Se ela reclamava? Nenhum dia se quer ouvi algum tipo de queixa, resistência ou questionamento do porquê ela estar ali.
Mais uma vez eu era convidada a refletir sobre minha vida e meus últimos descontentamentos e desconfianças.

Mestre Maria Amélia, aquela que me convidou a ampliar a visão (física e etérea) frente às situações desafiantes da vida. Ensinou-me, pacientemente, como uma professora amorosa e dedicada que é, como a vida fica mais leve quando nos entregamos e confiamos no Universo.

E assim os meus dias ficaram realmente mais serenos e leves.
Era um prazer cuidar e ser cuidada por ela.

Até o dia em que ela me deu um presente, segundo ela algo que eu pudesse lembrar quando não estivéssemos mais juntas (como se precisasse de algo).
Com a voz serena de sempre, Dona Maria Amélia pediu para eu ir até sua escrivaninha buscar uma imagem de Santo Antônio.
Mesmo eu não sendo católica, aceitei de coração o presente e a oração emocionante que ela me ofereceu:

“Deus, permita que através de Santo Antônio, a minha Lili possa ser agraciada por um bom emprego. Cuide sempre dessa menina, que foi um anjinho colocado em minha vida, um ser especial. Proteja-a sempre, amém!”

Em meio a muita emoção, nos abraçamos e eu só conseguia agradecer pelo encontro e pelo amor incondicional que sentíamos uma pela outra.

Dia seguinte fui à entrevista em uma importante instituição sociocultural portuguesa e o resultado foi o convite para contribuir com a sua importante missão!

Um SIM! Chegou o tão esperado e merecido SIM, carregado de emoção e compreendendo as demais negativas que me trouxeram até aqui.

E os pequenos-grandes milagres do mistério que é a Vida não param por aqui...
Para o meu espanto, em meu primeiro dia de trabalho, à caminho da Chapitô a placa da rua me chama atenção – o endereço é:

Rua O Milagre de Santo Antônio.
Silenciei-me e agradeci...

Para os que chegaram até aqui na leitura e por algum motivo são céticos, os convido a experimentar entregar-se à Vida e a todos os seus mistérios e incertezas.

Somos muito pequenos para achar que sabemos o que é melhor para nós.
Nossa pequeneza nos limita a entender os verdadeiros motivos pelos quais enfrentamos as situações desafiantes.

O quanto você é capaz de despir-se de tudo o que ACHA que é bom?

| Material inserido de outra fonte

(* ===== verification/Post.v ===== *)
(** src/ledgerproof/ledger/accounts.py and ledger/post.py: account lookup and
    the only write path into the ledger tables.

    An attempt is one SERIALIZABLE database transaction, so it is an atomic
    step; its [fate] says what the outside world does to it: nothing, a
    serialization failure (SQLSTATE 40001), or a connection lost at COMMIT,
    which may or may not have taken effect. *)
From Stdlib Require Import QArith Qminmax Lqa.
From S2P Require Import Prelude PyVal Ledger.
#[local] Open Scope Z_scope.

(** ** accounts.py *)
Definition all_accounts (d : database) : list (string * account) :=
  foldl (λ m a, dict_set (acc_name a) a m) [] (accounts d).

Definition find_account (name : string) (d : database) : option account :=
  head (filter (λ a, acc_name a = name) (accounts d)).

Definition get_account (name : string) (d : database) : result account :=
  of_option (KeyError name) (find_account name d).

(** ** post.py *)
Record entry := Entry {
  account_name : string; dir : direction; amount_minor : Z; currency : string }.

Record ledger_transaction := LedgerTransaction {
  lt_id : string; occurred_at : Z; lt_entries : list entry;
  stripe_event_id : option string; stripe_object_id : option string;
  event_type : option string; memo : option string }.

#[export] Instance entry_eq_dec : EqDecision entry.
Proof. solve_decision. Defined.
#[export] Instance ledger_transaction_eq_dec : EqDecision ledger_transaction.
Proof. solve_decision. Defined.

Inductive post_outcome := POSTED | DUPLICATE.
#[export] Instance post_outcome_eq_dec : EqDecision post_outcome.
Proof. solve_decision. Defined.

Inductive fate := Undisturbed | Conflicts | ConnectionLost (committed : bool).

Definition dedupe_constraints : list string := ["dedupe_event"; "dedupe_object"].

(** The loop that resolves each distinct account name once. *)
Fixpoint resolve_accounts (l : list entry) (ids : list (string * Z)) : stx database (list (string * Z)) :=
  match l with
  | [] => mret ids
  | e :: l =>
      if dict_mem (account_name e) ids then resolve_accounts l ids
      else
        a ← gets (find_account (account_name e));
        match a with
        | None => raise (ValueError "unknown account")
        | Some a => resolve_accounts l (dict_set (account_name e) (acc_id a) ids)
        end
  end.

Definition txn_row_of (txn : ledger_transaction) : txn_row :=
  TxnRow (lt_id txn) (stripe_event_id txn) (stripe_object_id txn) (event_type txn)
         (occurred_at txn) (memo txn).

(** Resolve the accounts, insert the transaction row, then its entries. *)
Definition attempt_body (txn : ledger_transaction) : stx database () :=
  ids ← resolve_accounts (lt_entries txn) [];
  _ ← insert_transaction (txn_row_of txn);
  for_each (λ e,
    match dict_get (account_name e) ids with
    | None => raise (KeyError (account_name e))
    | Some id => insert_entry (EntryRow (lt_id txn) id (dir e) (amount_minor e) (currency e))
    end) (lt_entries txn).

(** A unique violation on a dedupe key is an idempotent no-op; any other
    exception rolls back and propagates. *)
Definition _attempt (f : fate) (txn : ledger_transaction) : stx database post_outcome :=
  match f with
  | Conflicts => raise SerializationFailure
  | ConnectionLost committed => λ d,
      (Err OperationalError, if committed then (transactional (attempt_body txn) d).2 else d)
  | Undisturbed =>
      try_except
        (_ ← transactional (attempt_body txn); mret POSTED)
        (λ e, match e with
              | UniqueViolation c =>
                  if bool_decide (c ∈ dedupe_constraints) then mret DUPLICATE else raise e
              | _ => raise e
              end)
  end.

(** The delay before retry number [attempt] for a draw [u] of [rng.random()],
    in seconds (exact rationals). *)
Definition backoff_base : Q := 1 # 20.
Definition backoff_cap : Q := 2.
Definition backoff (attempt : Z) (u : Q) : Q :=
  (Qmin (backoff_base * inject_Z (2 ^ (attempt - 1))) backoff_cap * ((1 # 2) + u))%Q.

(** The retry loop: [retries] is [max_attempts - attempt].  The result carries
    the delays slept, [fates] and [draws] what the world and the generator
    answer to each attempt. *)
Fixpoint post_loop (retries : nat) (attempt : Z) (fates : list fate) (draws : list Q)
    (txn : ledger_transaction) (d : database) : (result post_outcome * database) * list Q :=
  match _attempt (default Undisturbed (head fates)) txn d with
  | (Err SerializationFailure, d') =>
      match retries with
      | O => ((Err SerializationFailure, d'), [])
      | S retries =>
          let '(r, sleeps) := post_loop retries (attempt + 1) (tail fates) (tail draws) txn d' in
          (r, backoff attempt (default 0%Q (head draws)) :: sleeps)
      end
  | r => (r, [])
  end.

Definition default_max_attempts : Z := 5.

Definition post_transaction (max_attempts : Z) (fates : list fate) (draws : list Q)
    (txn : ledger_transaction) (d : database) : (result post_outcome * database) * list Q :=
  post_loop (Z.to_nat (max_attempts - 1)) 1 fates draws txn d.

(** [post_transaction] with its default arguments, as a database computation. *)
Definition post (fates : list fate) (txn : ledger_transaction) : stx database post_outcome := λ d,
  (post_transaction default_max_attempts fates [] txn d).1.

(** ** Specification *)

(** A transaction the schema admits in [d]. *)
Definition entry_acceptable (d : database) (e : entry) : Prop :=
  0 < amount_minor e <= bigint_max ∧
  ∃ a, find_account (account_name e) d = Some a ∧ char3 (currency e) = Ok (acc_currency a).

Definition entries_total (dr : direction) (cur : string) (l : list entry) : Z :=
  Zsum (λ e, if bool_decide (dir e = dr ∧ char3 (currency e) = Ok cur) then amount_minor e else 0) l.

Definition entries_balanced (l : list entry) : Prop :=
  ∀ cur, entries_total Debit cur l = entries_total Credit cur l.

(** No committed row holds the id or a dedupe key of the transaction. *)
Definition fresh_txn (d : database) (txn : ledger_transaction) : Prop :=
  ∀ r, r ∈ transactions d →
    t_id r ≠ lt_id txn ∧ clashes (t_event r) (stripe_event_id txn) = false ∧
    (clashes (t_type r) (event_type txn) && clashes (t_object r) (stripe_object_id txn))%bool = false.

#[export] Instance fresh_txn_dec d txn : Decision (fresh_txn d txn).
Proof.
  refine (cast_if (decide (Forall (λ r, t_id r ≠ lt_id txn ∧
    clashes (t_event r) (stripe_event_id txn) = false ∧
    (clashes (t_type r) (event_type txn) && clashes (t_object r) (stripe_object_id txn))%bool = false)
    (transactions d)))); unfold fresh_txn; by rewrite <- Forall_forall.
Defined.

Definition acceptable (d : database) (txn : ledger_transaction) : Prop :=
  fresh_txn d txn ∧ Forall (entry_acceptable d) (lt_entries txn) ∧
  entries_balanced (lt_entries txn) ∧ (2 <= length (lt_entries txn))%nat.

Definition entry_row_of (d : database) (id : string) (e : entry) : entry_row :=
  EntryRow id (match find_account (account_name e) d with Some a => acc_id a | None => 0 end) (dir e) (amount_minor e)
    (match char3 (currency e) with Ok c => c | Err _ => currency e end).

(** The state a posted transaction leaves. *)
Definition posted_db (d : database) (txn : ledger_transaction) : database :=
  Database (accounts d) (transactions d ++ [txn_row_of txn])
    (entries d ++ (entry_row_of d (lt_id txn) <$> lt_entries txn)) (stripe_events d).

(** ** Account lookup *)
Lemma find_account_Some n d a : find_account n d = Some a → a ∈ accounts d ∧ acc_name a = n.
Proof. intros H%head_Some_elem_of. apply list_elem_of_filter in H as [-> ?]. done. Qed.

Section resolve.
Context (d : database).
Definition resolved (ids : list (string * Z)) : Prop :=
  ∀ n v, dict_get n ids = Some v → ∃ a, find_account n d = Some a ∧ acc_id a = v.

Lemma resolve_accounts_spec l : ∀ ids, resolved ids →
  match resolve_accounts l ids d with
  | (Ok ids', d') => d' = d ∧ resolved ids' ∧
      (∀ n v, dict_get n ids = Some v → dict_get n ids' = Some v) ∧
      (∀ e, e ∈ l → is_Some (dict_get (account_name e) ids'))
  | (Err x, d') => d' = d ∧ x = ValueError "unknown account" ∧
      ∃ e, e ∈ l ∧ find_account (account_name e) d = None
  end.
Proof.
  induction l as [|e l IH]; intros ids Hids; cbn.
  { split_and!; try done. by intros ? ?%not_elem_of_nil. }
  unfold dict_mem. destruct (dict_get (account_name e) ids) as [v|] eqn:Eg.
  - specialize (IH ids Hids). destruct (resolve_accounts l ids d) as [[ids'|x] d'].
    + destruct IH as (-> & Hr & Hm & Ha). split_and!; try done.
      intros e' [->|?]%elem_of_cons; [|by apply Ha]. eauto.
    + destruct IH as (-> & -> & e' & ? & ?). split_and!; [done..|]. exists e'. split; [by right|done].
  - run. destruct (find_account (account_name e) d) as [a|] eqn:Ef.
    2:{ split_and!; [done..|]. exists e. split; [left|done]. }
    assert (resolved (dict_set (account_name e) (acc_id a) ids)) as Hids'.
    { intros n v. destruct (decide (account_name e = n)) as [<-|Hne].
      - rewrite dict_get_set_eq. naive_solver.
      - rewrite dict_get_set_ne by done. apply Hids. }
    specialize (IH _ Hids'). destruct (resolve_accounts l _ d) as [[ids'|x] d'].
    + destruct IH as (-> & Hr & Hm & Ha). split_and!; try done.
      * intros n v Hn. apply Hm. destruct (decide (account_name e = n)) as [<-|Hne]; [congruence|].
        by rewrite dict_get_set_ne.
      * intros e' [->|?]%elem_of_cons; [|by apply Ha]. eexists. apply Hm, dict_get_set_eq.
    + destruct IH as (-> & -> & e' & ? & ?). split_and!; [done..|]. exists e'. split; [by right|done].
Qed.
End resolve.

(** ** One attempt *)
Lemma insert_transaction_fresh txn d : fresh_txn d txn →
  insert_transaction (txn_row_of txn) d = (Ok (), set_transactions (transactions d ++ [txn_row_of txn]) d).
Proof.
  intros Hf. unfold insert_transaction.
  rewrite (proj2 (existsb_false _ _)); [|intros r Hr; by apply bool_decide_eq_false, Hf].
  rewrite (proj2 (existsb_false _ _)); [|intros r Hr; by apply Hf].
  rewrite (proj2 (existsb_false _ _)); [done|intros r Hr; by apply Hf].
Qed.

Lemma insert_transaction_clash txn d : ¬ fresh_txn d txn →
  ∃ c, insert_transaction (txn_row_of txn) d = (Err (UniqueViolation c), d) ∧
    (c ∈ dedupe_constraints → ∃ r, r ∈ transactions d ∧
       (clashes (t_event r) (stripe_event_id txn) = true ∨
        clashes (t_type r) (event_type txn) = true ∧ clashes (t_object r) (stripe_object_id txn) = true)).
Proof.
  intros Hf. unfold insert_transaction.
  destruct (existsb _ _) eqn:E1; [eexists; split; [done|]; set_solver|].
  destruct (existsb _ _) eqn:E2 in |- *.
  { eexists; split; [done|]. intros _. apply existsb_exists_stdpp in E2 as (r & ? & ?). eauto. }
  destruct (existsb _ _) eqn:E3 in |- *.
  { eexists; split; [done|]. intros _. apply existsb_exists_stdpp in E3 as (r & ? & ?).
    bool_to_prop. eauto 10. }
  destruct Hf. rewrite existsb_false in E1, E2, E3. intros r Hr.
  split_and!; [|by apply E2|by apply E3].
  specialize (E1 r Hr). by bool_to_prop.
Qed.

Além de todos os aprendizados, compreendi que posso e devo continuar fazendo a minha parte, o que depende de mim, mas entre o fazer e o acontecer há uma lacuna, um vazio enorme onde convivem a incerteza, a confiança e o mistério.

Que tal aceitar o convite da Vida para navegar no oceano das incertezas?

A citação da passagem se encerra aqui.